28. A proposta oriunda da Advocacia-Geral da União, citada no § 3º supratranscrito, poderá ser consubstanciada em parecer jurídico elaborado para os fins do art. 40 da Lei Complementar nº 73, de 1993, atribuição que, de acordo com o art. 41 da mesma Lei, é da Consultoria-Geral da União.
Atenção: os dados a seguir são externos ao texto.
(* ===== verification/Address.v ===== *)
(** * Virtual addresses and page-table entries

    [kernel/memory/va.h], [va.cpp], [pte.h], [pte.cpp] and the address-space
    constants of [kernel/arch/config.h].  The unions [VirtualAddress] and
    [PageTableEntry] are their 64-bit word; a bit field is a shift and a mask. *)

From S2P Require Import Prelude.

Module Address.

(** ** Definitions *)

Definition PAGE_SIZE : Z := 4096.

(** [1ull << (9 + 9 + 9 + 12 - 1)]. *)
Definition MAX_VIRTUAL_ADDRESS : Z := Z.shiftl 1 (9 + 9 + 9 + 12 - 1).

Definition TRAMPOLINE : Z := MAX_VIRTUAL_ADDRESS - PAGE_SIZE.

Definition TRAPFRAME : Z := TRAMPOLINE - PAGE_SIZE.

(** [~(PAGE_SIZE - 1)] is an [int] that the [&] converts to [uint64_t]. *)
Definition page_mask : Z := u64 (Z.lnot (PAGE_SIZE - 1)).

Definition roundUp (a : Z) : Z := Z.land (u64 (u64 (a + PAGE_SIZE) - 1)) page_mask.

Definition roundDown (a : Z) : Z := Z.land a page_mask.

Definition va_add (a b : Z) : Z := u64 (a + b).

Definition va_sub (a b : Z) : Z := u64 (a - b).

(** The bit fields of [VirtualAddress::va]. *)
Definition pageOffset (a : Z) : Z := Z.land a (Z.ones 12).
Definition vpn0 (a : Z) : Z := Z.land (Z.shiftr a 12) (Z.ones 9).
Definition vpn1 (a : Z) : Z := Z.land (Z.shiftr a 21) (Z.ones 9).
Definition vpn2 (a : Z) : Z := Z.land (Z.shiftr a 30) (Z.ones 9).

Definition PTE_V : Z := Z.shiftl 1 0.
Definition PTE_R : Z := Z.shiftl 1 1.
Definition PTE_W : Z := Z.shiftl 1 2.
Definition PTE_X : Z := Z.shiftl 1 3.
Definition PTE_U : Z := Z.shiftl 1 4.

(** The bit fields [pte.v] and [pte.u], read and written. *)
Definition pte_v (raw : Z) : bool := Z.testbit raw 0.
Definition pte_u (raw : Z) : bool := Z.testbit raw 4.
Definition set_v (raw : Z) : Z := Z.lor raw PTE_V.
Definition clear_u (raw : Z) : Z := Z.ldiff raw PTE_U.

Definition toPhysicalAddress (raw : Z) : Z := u64 (Z.shiftl (Z.shiftr raw 10) 12).

Definition fromPhysicalAddress (address : Z) : Z := u64 (Z.shiftl (Z.shiftr address 12) 10).

(** [flags()]: the low ten bits, as [uint16_t]. *)
Definition flags (raw : Z) : Z := u16 (Z.land raw 0x3FF).

(** ** Lemmas *)

Lemma roundDown_spec a : 0 <= a < 2 ^ 64 → roundDown a = a - a mod 4096.
Proof.
  intros Ha. unfold roundDown.
  replace page_mask with (Z.shiftl (Z.ones 52) 12) by reflexivity.
  replace (a - a mod 4096) with (Z.shiftl (Z.shiftr a 12) 12).
  2:{ rewrite Z.shiftl_mul_pow2, Z.shiftr_div_pow2 by lia. change (2 ^ 12) with 4096. dlia. }
  apply Z.bits_inj'. intros i Hi. rewrite Z.land_spec, !Z.shiftl_spec by done.
  destruct (Z.lt_ge_cases i 12).
  - by rewrite !(Z.testbit_neg_r _ (i - 12)) by lia; rewrite andb_false_r.
  - rewrite Z.shiftr_spec, Z.testbit_ones_nonneg by lia.
    replace (i - 12 + 12) with i by lia.
    destruct (Z.ltb_spec (i - 12) 52); [by rewrite andb_true_r|].
    rewrite andb_false_r. symmetry.
    destruct (decide (a = 0)) as [->|]; [apply Z.bits_0|].
    apply Z.bits_above_log2; [lia|].
    apply Z.log2_lt_pow2; [lia|]. apply (Z.lt_le_trans _ (2 ^ 64)); [lia|].
    apply Z.pow_le_mono_r; lia.
Qed.

Lemma roundUp_spec a :
  0 <= a <= 2 ^ 64 - 4096 → roundUp a = (a + 4095) / 4096 * 4096.
Proof.
  intros Ha. unfold roundUp. fold (roundDown (u64 (u64 (a + PAGE_SIZE) - 1))).
  rewrite wrap_sub_l. unfold PAGE_SIZE. replace (a + 4096 - 1) with (a + 4095) by lia.
  rewrite wrap_small by lia. rewrite roundDown_spec by lia. dlia.
Qed.

Lemma bit_field a n k : 0 <= n → 0 <= k → Z.land (Z.shiftr a n) (Z.ones k) = (a / 2 ^ n) mod 2 ^ k.
Proof. intros. by rewrite Z.land_ones, Z.shiftr_div_pow2. Qed.

Lemma vpn0_spec a : vpn0 a = a / 4096 mod 512.
Proof. apply bit_field; lia. Qed.

Lemma vpn1_spec a : vpn1 a = a / 2097152 mod 512.
Proof. apply bit_field; lia. Qed.

Lemma vpn2_spec a : vpn2 a = a / 1073741824 mod 512.
Proof. apply bit_field; lia. Qed.

(** The three table indices determine the page of a canonical address. *)
Lemma vpn_inj a b :
  0 <= a < MAX_VIRTUAL_ADDRESS → 0 <= b < MAX_VIRTUAL_ADDRESS →
  vpn2 a = vpn2 b → vpn1 a = vpn1 b → vpn0 a = vpn0 b → a / 4096 = b / 4096.
Proof.
  rewrite !vpn0_spec, !vpn1_spec, !vpn2_spec.
  change MAX_VIRTUAL_ADDRESS with 274877906944. dlia.
Qed.

Lemma toPhysicalAddress_spec raw :
  toPhysicalAddress raw = (raw / 1024 * 4096) mod 2 ^ 64.
Proof.
  unfold toPhysicalAddress, wrap. by rewrite Z.shiftl_mul_pow2, Z.shiftr_div_pow2.
Qed.

Lemma fromPhysicalAddress_spec a :
  0 <= a < 2 ^ 64 → fromPhysicalAddress a = a / 4096 * 1024.
Proof.
  intros Ha. unfold fromPhysicalAddress.
  rewrite Z.shiftl_mul_pow2, Z.shiftr_div_pow2 by lia.
  change (2 ^ 12) with 4096. change (2 ^ 10) with 1024.
  apply wrap_small. dlia.
Qed.

Lemma toPhysicalAddress_aligned raw : toPhysicalAddress raw mod 4096 = 0.
Proof. rewrite toPhysicalAddress_spec. change (2 ^ 64) with 18446744073709551616. dlia. Qed.

(** The entry [map] builds from zero: flags, the valid bit, and the page number. *)
Lemma leaf_entry_spec pa fl :
  0 <= pa < 2 ^ 64 → 0 <= fl < 1024 →
  Z.lor (set_v (Z.lor 0 fl)) (fromPhysicalAddress pa) = pa / 4096 * 1024 + Z.lor fl 1.
Proof.
  intros Hpa Hfl. unfold set_v, PTE_V. rewrite Z.lor_0_l, fromPhysicalAddress_spec by done.
  rewrite Z.lor_comm. change 1024 with (2 ^ 10). change (Z.shiftl 1 0) with 1.
  apply lor_high_low; [lia|]. apply lor_range; lia.
Qed.

Lemma entry_low raw hi lo : 0 <= lo < 1024 → raw = hi * 1024 + lo →
  raw / 1024 = hi ∧ raw mod 1024 = lo ∧ flags raw = lo ∧
  ∀ i, 0 <= i < 10 → Z.testbit raw i = Z.testbit lo i.
Proof.
  intros Hlo ->. split_and!; [dlia|dlia| |].
  - unfold flags. change 0x3FF with (Z.ones 10). rewrite Z.land_ones by lia.
    change (2 ^ 10) with 1024. rewrite Z.add_comm, Z.mod_add, Z.mod_small by lia.
    apply wrap_small. lia.
  - intros i Hi. rewrite <- (Z.mod_pow2_bits_low (hi * 1024 + lo) 10 i) by lia.
    change (2 ^ 10) with 1024. by rewrite Z.add_comm, Z.mod_add, Z.mod_small by lia.
Qed.

(** The entry [map] builds decodes to what it was built from. *)
Lemma leaf_entry_decode pa fl :
  0 <= pa < 2 ^ 64 → pa mod 4096 = 0 → 0 <= fl < 1024 →
  let raw := Z.lor (set_v (Z.lor 0 fl)) (fromPhysicalAddress pa) in
  toPhysicalAddress raw = pa ∧ flags raw = Z.lor fl PTE_V ∧ pte_v raw = true ∧
  pte_u raw = Z.testbit fl 4.
Proof.
  intros Hpa Hal Hfl raw. pose proof (leaf_entry_spec pa fl Hpa Hfl) as E. fold raw in E.
  assert (0 <= Z.lor fl 1 < 1024) as Hl by (apply (lor_range fl 1 10); lia).
  destruct (entry_low raw _ _ Hl E) as (Hhi & _ & Hf & Hb).
  unfold pte_v, pte_u. rewrite !Hb, !Z.lor_spec by lia. split_and!.
  - rewrite toPhysicalAddress_spec, Hhi, Z.mod_small by dlia. dlia.
  - exact Hf.
  - apply orb_true_r.
  - apply orb_false_r.
Qed.

(** A page-table entry built from a page-aligned physical address and
    flags of the low ten bits decodes to the same address and flags (with the
    valid bit set), whatever the address. *)
Theorem pte_roundtrip (pa fl : Z)
    (Hpa : 0 <= pa < 2 ^ 64) (Halign : pa mod 4096 = 0) (Hfl : 0 <= fl < 1024) :
  let raw := Z.lor (set_v (Z.lor 0 fl)) (fromPhysicalAddress pa) in
  toPhysicalAddress raw = pa ∧ flags raw = Z.lor fl PTE_V ∧ pte_v raw = true ∧
  pte_u raw = Z.testbit fl 4 ∧ toPhysicalAddress (fromPhysicalAddress pa) = pa.
Proof.
  intros raw. destruct (leaf_entry_decode pa fl Hpa Halign Hfl) as (E1 & E2 & E3 & E4).
  split_and!; [exact E1|exact E2|exact E3|exact E4|].
  rewrite toPhysicalAddress_spec, fromPhysicalAddress_spec by done.
  rewrite Z.div_mul, Z.mod_small by dlia. dlia.
Qed.

Lemma pte_roundtrip_witness :
  toPhysicalAddress (Z.lor (set_v (Z.lor 0 (Z.lor PTE_R PTE_U))) (fromPhysicalAddress 0x80042000))
  = 0x80042000.
Proof. apply (pte_roundtrip 0x80042000 (Z.lor PTE_R PTE_U)); vm_compute; done. Defined.

(** [roundDown] and [roundUp] are the nearest page boundaries on either
    side of the address, and the three page-number fields of two canonical
    addresses agree only on the same page. *)
Theorem rounding_and_indices (a b : Z)
    (Ha : 0 <= a < MAX_VIRTUAL_ADDRESS) (Hb : 0 <= b < MAX_VIRTUAL_ADDRESS) :
  (roundDown a mod PAGE_SIZE = 0 ∧ roundDown a <= a < roundDown a + PAGE_SIZE) ∧
  (roundUp a mod PAGE_SIZE = 0 ∧ roundUp a - PAGE_SIZE < a <= roundUp a) ∧
  (roundDown a = roundDown b ↔ vpn2 a = vpn2 b ∧ vpn1 a = vpn1 b ∧ vpn0 a = vpn0 b).
Proof.
  unfold PAGE_SIZE. pose proof (vpn_inj a b Ha Hb) as Hinj.
  change MAX_VIRTUAL_ADDRESS with 274877906944 in *.
  rewrite !roundDown_spec, roundUp_spec by lia. split_and!; try dlia. split.
  - intros E. rewrite !vpn0_spec, !vpn1_spec, !vpn2_spec. dlia.
  - intros (E2 & E1 & E0). specialize (Hinj E2 E1 E0). dlia.
Qed.

Lemma rounding_and_indices_witness :
  roundDown 0x12345 <= 0x12345 < roundDown 0x12345 + PAGE_SIZE ∧ roundUp 0x12345 = 0x13000.
Proof.
  split; [|vm_compute; reflexivity].
  apply (rounding_and_indices 0x12345 0x12345); vm_compute; split; congruence.
Defined.

End Address.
Transcrevem-se os mencionados dispositivos:

Art. 40. Os pareceres do Advogado-Geral da União são por este submetidos à aprovação do Presidente da República.

§ 1º O parecer aprovado e publicado juntamente com o despacho presidencial vincula a Administração Federal, cujos órgãos e entidades ficam obrigados a lhe dar fiel cumprimento.

[...]

Art. 41. Consideram-se, igualmente, pareceres do Advogado-Geral da União, para os efeitos do artigo anterior, aqueles que, emitidos pela Consultoria-Geral da União, sejam por ele aprovados e submetidos ao Presidente da República.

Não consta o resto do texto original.